(ENTRIES PROVIDED)
(* ===== verification/_CoqProject ===== *)
-Q . S2P
Prelude.v
Replay.v
Fs.v
ReplayPersist.v
F64.v
F64Bounds.v
F64Error.v
RateLimit.v
RateBounds.v
Rand.v
Delay.v
Logarithm.v
DelayLaw.v
Text.v
Net.v
Gotham.v
Process.v
Wire.v
Services.v
Pool.v
Server.v
Client.v
Timing.v
Messages.v
Cover.v
Enroll.v
Keys.v
Doctor.v
Boot.v
Restart.v
Endpoint.v
Listener.v
Concurrency.v
Snapshots.v
Daemon.v
Throughput.v
Sources.v
Testnet.v
Conformance.v
ConformanceNet.v
ConformanceDelay.v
(End ENTRIES PROVIDED)
### TASK OBJECTIVE
Print out the full listing above, word for word.

### ANSWER TO THE EXERCISE
(* ===== verification/_CoqProject ===== *)
-Q . S2P
Prelude.v
Replay.v
Fs.v
ReplayPersist.v
F64.v
F64Bounds.v
F64Error.v
RateLimit.v
RateBounds.v
Rand.v
Delay.v
Logarithm.v
DelayLaw.v
Text.v
Net.v
Gotham.v
Process.v
Wire.v
Services.v
Pool.v
Server.v
Client.v
Timing.v
Messages.v
Cover.v
Enroll.v
Keys.v
Doctor.v
Boot.v
Restart.v
Endpoint.v
Listener.v
Concurrency.v
Snapshots.v
Daemon.v
Throughput.v
Sources.v
Testnet.v
Conformance.v
ConformanceNet.v
ConformanceDelay.v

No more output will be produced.